В это время Яков Васильевич Толмачев спешил к директору. Только истинное красноречие Якова Васильевича могло изобразить страшную картину происшедшего, очертить дерзостный замысел и представить пагубные последствия бунта.
– Во вверенном попечению моему пансионе, – перебил Якова Васильевича директор, – не могло быть, не было и никогда не будет никакого бунта…
Яков Васильевич вспомнил подробности утренней баталии, метательные снаряды, угрожавшие его собственной лысине, и уставился на директора в полном недоумении: если все это еще не бунт, то в здравом ли уме обретается его превосходительство?
Но на то и существуют правила истинного красноречия, дабы искушенный в них мог свободно и нелицеприятно рассуждать о предмете с разных сторон.
– Не было, ваше превосходительство… – Яков Васильевич чуть запнулся, избегая коварного слова, – сего действительно не было… Однако, в рассуждении случившегося прискорбного случая, полагал бы… – Яков Васильевич развернул список и стал бойко называть фамилии бунтовщиков, предназначенных им к исключению: вслед за Пушкиным в списке значился Михаил Глебов, потом снова шли второклассники.
Действительный статский советник Кавелин слушал, положив восковые руки на зеленое сукно письменного стола, и на ярком сукне руки директора еще более уподобились застывшим рукам мертвеца.
– Предположения ваши, – Кавелин посмотрел на Якова Васильевича со снисхождением, – свидетельствуют о похвальном усердии к службе, однако для настоящего времени были бы опрометчивы и неудобоисполнимы…
Яков Васильевич опустил список, не будучи в состоянии проникнуть в высшие соображения его превосходительства. Сбитый с толку и предательски покинутый красноречием, он окончательно замолчал.
– Исключение всех прикосновенных воспитанников, – снизошел к его недоумению директор, – было бы весьма полезно, однако могло бы вызвать нежелательные для пансиона толки. Не забудьте, сударь, какое время мы переживаем! Тотчас найдутся вертопрахи, кои закричат, что в пансионе был бунт, – Кавелин посмотрел на растерянного Якова Васильевича. – Ведь непременно найдутся подлецы! Я разумеется, не о вас, любезный Яков Васильевич, говорю, но о тех, которые в либералах ходят. Не нам с вами давать пищу непотребству!

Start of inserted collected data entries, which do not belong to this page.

(* ===== verification/Tx.v ===== *)
(** * Transmit descriptor construction (src/rust/src/tx.rs)

    [build_txwi] writes the 32-byte long TXD (TMAC_TXD_L) that precedes every
    transmitted frame.  [decode_txd] is the hardware's reading of it, field by
    field. *)

From S2P Require Import Prelude Rust Ffi Rx.
Local Open Scope Z_scope.

Definition TXWI_SIZE : nat := 32.
Definition P_IDX_LMAC : Z := 0.
Definition TMI_HDR_FT_NOR_80211 : Z := 0x2.
Definition TMI_FT_LONG : Z := 0x1.
Definition MT_TX_SHORT_RETRY : Z := 0x0f.
Definition TMI_DAS_FROM_MPDU : Z := 0.
Definition TMI_BSN_CFG_BY_SW : Z := 0x1.
Definition TMI_PM_BIT_CFG_BY_HW : Z := 0x0.
Definition TMI_HDR_PAD_MODE_TAIL : Z := 0.
Definition MODE_CCK : Z := 0.
Definition MODE_OFDM : Z := 1.
Definition MODE_HTMIX : Z := 2.
Definition MODE_HTGF : Z := 3.
Definition LONG_PREAMBLE : Z := 1.
Definition TMI_TX_RATE_BIT_MODE : Z := 6.
Definition TMI_TX_RATE_BIT_NSS : Z := 9.
Definition TMI_TX_RATE_BIT_STBC : Z := 11.
Definition TMI_TX_RATE_MASK_NSS : Z := 0x3.

Definition tmi_rate_map_cck_lp : list Z := [0; 1; 2; 3].
Definition tmi_rate_map_cck_sp : list Z := [5; 5; 6; 7].
Definition tmi_rate_map_ofdm : list Z := [11; 15; 10; 14; 9; 13; 8; 12].

(** The rate tables are indexed without a check. *)
Definition tx_rate_to_tmi (p : profile) (rate_mode mcs stbc nss preamble : Z) : outcome Z :=
  if rate_mode =? MODE_CCK then
    mcs_id ← (if preamble =? LONG_PREAMBLE
              then index tmi_rate_map_cck_lp (Z.to_nat mcs)
              else index tmi_rate_map_cck_sp (Z.to_nat mcs));
    mret (Z.lor (shl32 MODE_CCK TMI_TX_RATE_BIT_MODE) mcs_id)
  else if rate_mode =? MODE_OFDM then
    mcs_id ← index tmi_rate_map_ofdm (Z.to_nat mcs);
    mret (Z.lor (shl32 MODE_OFDM TMI_TX_RATE_BIT_MODE) mcs_id)
  else if (rate_mode =? MODE_HTMIX) || (rate_mode =? MODE_HTGF) then
    nss1 ← sub_u32 p nss 1;
    mret (Z.lor (Z.lor (Z.lor
      (shl32 stbc TMI_TX_RATE_BIT_STBC)
      (shl32 (Z.land nss1 TMI_TX_RATE_MASK_NSS) TMI_TX_RATE_BIT_NSS))
      (shl32 rate_mode TMI_TX_RATE_BIT_MODE)) mcs)
  else mret 0.

Definition is_ht (rate_mode : Z) : bool := (rate_mode =? MODE_HTMIX) || (rate_mode =? MODE_HTGF).

(** ** The words of the descriptor *)

Definition hdr_pad_len (hdr_len : Z) : Z := Z.land (4 - Z.land hdr_len 0x03) 0x03.

Definition txd_dw0 (params : TxParams.t) : Z :=
  let pad := hdr_pad_len (TxParams.hdr_len params) in
  Z.lor (Z.lor (TxParams.pkt_len params + pad + Z.of_nat TXWI_SIZE)
    (shl32 (Z.land (TxParams.queue params) 0x0f) 27)) (shl32 P_IDX_LMAC 31).

Definition txd_dw1 (params : TxParams.t) : Z :=
  let hdr_len := TxParams.hdr_len params in
  let hdr_pad := Z.lor (shl32 TMI_HDR_PAD_MODE_TAIL 2) (Z.land (hdr_pad_len hdr_len) 0x03) in
  Z.lor (Z.lor (Z.lor (Z.lor (Z.lor (Z.lor
    (Z.land (TxParams.pid params) 0xff)
    (shl32 (Z.land (hdr_len ≫ 1) 0x1f) 8))
    (shl32 TMI_HDR_FT_NOR_80211 13))
    (shl32 TMI_FT_LONG 15))
    (shl32 (Z.land hdr_pad 0x07) 16))
    (shl32 (Z.land (TxParams.no_ack params) 0x1) 19))
    (shl32 (Z.land (TxParams.protect_frm params) 0x1) 23).

Definition txd_dw2 (params : TxParams.t) : Z :=
  Z.lor (Z.lor (Z.lor (Z.lor
    (Z.land (TxParams.sub_type params) 0x0f)
    (shl32 (Z.land (TxParams.frm_type params) 0x03) 4))
    (shl32 (Z.land (TxParams.is_bm params) 0x1) 10))
    (shl32 1 29))
    (shl32 1 31).

Definition txd_dw3 : Z := shl32 (Z.land MT_TX_SHORT_RETRY 0x1f) 11.
Definition txd_dw5 : Z :=
  Z.lor (Z.lor (shl32 TMI_DAS_FROM_MPDU 11) (shl32 TMI_BSN_CFG_BY_SW 12))
    (shl32 TMI_PM_BIT_CFG_BY_HW 13).

Definition txd_nss (rate_mode rate_mcs : Z) : Z :=
  if is_ht rate_mode && negb (rate_mcs =? 32) then 1 + (rate_mcs ≫ 3) else 1.

Definition txd_gi (params : TxParams.t) : Z :=
  if is_ht (TxParams.rate_mode params) && negb (Z.land (TxParams.preamble params) 0x2 =? 0)
  then 1 else 0.

Definition txd_dw6 (params : TxParams.t) (tx_rate : Z) : Z :=
  let bw_field := Z.lor (shl32 1 2) (Z.land (TxParams.bw params) 0x3) in
  Z.lor (Z.lor (Z.lor (shl32 bw_field 8) (shl32 1 11))
    (shl32 (Z.land tx_rate 0x0fff) 18)) (shl32 (txd_gi params) 31).

Definition txd_tx_rate (p : profile) (params : TxParams.t) : outcome Z :=
  let rate_mode := TxParams.rate_mode params in
  let rate_mcs := TxParams.rate_mcs params in
  tx_rate_to_tmi p rate_mode rate_mcs 0 (txd_nss rate_mode rate_mcs)
    (Z.land (TxParams.preamble params) 0x1).

(** The [u32] sums cannot overflow: their terms are [u16] and small. *)
Definition build_txwi (p : profile) (params : TxParams.t) : builder Z nat :=
  n ← out_len;
  if decide (n < TXWI_SIZE)%nat then throw ENOSPC else
  if TxParams.pkt_len params + Z.of_nat TXWI_SIZE >? 0xffff then throw EINVAL else
  out_fill 0 TXWI_SIZE 0 ;;
  let hdr_len := TxParams.hdr_len params in
  if negb (Z.land hdr_len 1 =? 0) then throw EINVAL else
  tx_rate ← lift (txd_tx_rate p params);
  out_copy 0 4 (u32_to_le_bytes (txd_dw0 params)) ;;
  out_copy 4 8 (u32_to_le_bytes (txd_dw1 params)) ;;
  out_copy 8 12 (u32_to_le_bytes (txd_dw2 params)) ;;
  out_copy 12 16 (u32_to_le_bytes txd_dw3) ;;
  out_copy 20 24 (u32_to_le_bytes txd_dw5) ;;
  out_copy 24 28 (u32_to_le_bytes (txd_dw6 params tx_rate)) ;;
  mret TXWI_SIZE.

(** ** What the builder promises *)

(** The rates the tables cover. *)
Definition rate_defined (params : TxParams.t) : bool :=
  let mode := TxParams.rate_mode params in
  let mcs := TxParams.rate_mcs params in
  if mode =? MODE_CCK then mcs <? 4 else if mode =? MODE_OFDM then mcs <? 8 else true.

(** The guards: the byte count field is 16 bits and the header has even length. *)
Definition txwi_accepts (params : TxParams.t) : bool :=
  (TxParams.pkt_len params + 32 <=? 0xffff) && (Z.land (TxParams.hdr_len params) 1 =? 0).

Definition tmi_rate (params : TxParams.t) : Z :=
  default 0 (match txd_tx_rate Release params with Done r => Some r | _ => None end).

Яков Васильевич, вспотев до кончика носа, проник, наконец, в высшие виды.
– Итак, – заканчивая аудиенцию, решил директор, – всех перечисленных вами воспитанников держать на особом замечании до благовидных возможностей увольнения. Воспитанника же Пушкина, по малой успеваемости в науках, немедленно вернуть родителям. Тот, кто носит сию фамилию, всенепременно носит в себе и семена бунта!
Когда Яков Васильевич уходил, директор его вернул.
– Что, бишь, они кричали?
– С позволения вашего превосходительства, осмелюсь повторить – кричали: «Вернуть Кюхельбекера!»
– Кюхельбекера? Да неужто того?
– Именно того, ваше превосходительство, не одобренного начальством для воспитания юношества… Честь имею откланяться, ваше превосходительство…
Оставшись наедине, лысый бес, состоявший в чине действительного статского советника, подошел к образам, на которых висели крестики, привезенные из разных святых мест, и сотворил крестное знамение:
– Спаси и заступи!..
В Семеновском полку, где помещался теперь пансион, не могло быть никакого бунта. Всего несколько месяцев назад здесь взбунтовались сами семеновцы и насмерть перепугали царя. Александр Павлович путешествовал в то время но Европам, заседал на конгрессах и крепил с лукавым немцем Меттернихом Священный союз царей против дерзостных народов. Хитрый Меттерних все больше пугал русского самодержца… Erstens[38] – Испания, zweitens[39] – Португалия… drittens[40] – Неаполь… А тут шасть – эстафета из Петербурга: бунт! И где? В самом любезном царскому сердцу Семеновском полку!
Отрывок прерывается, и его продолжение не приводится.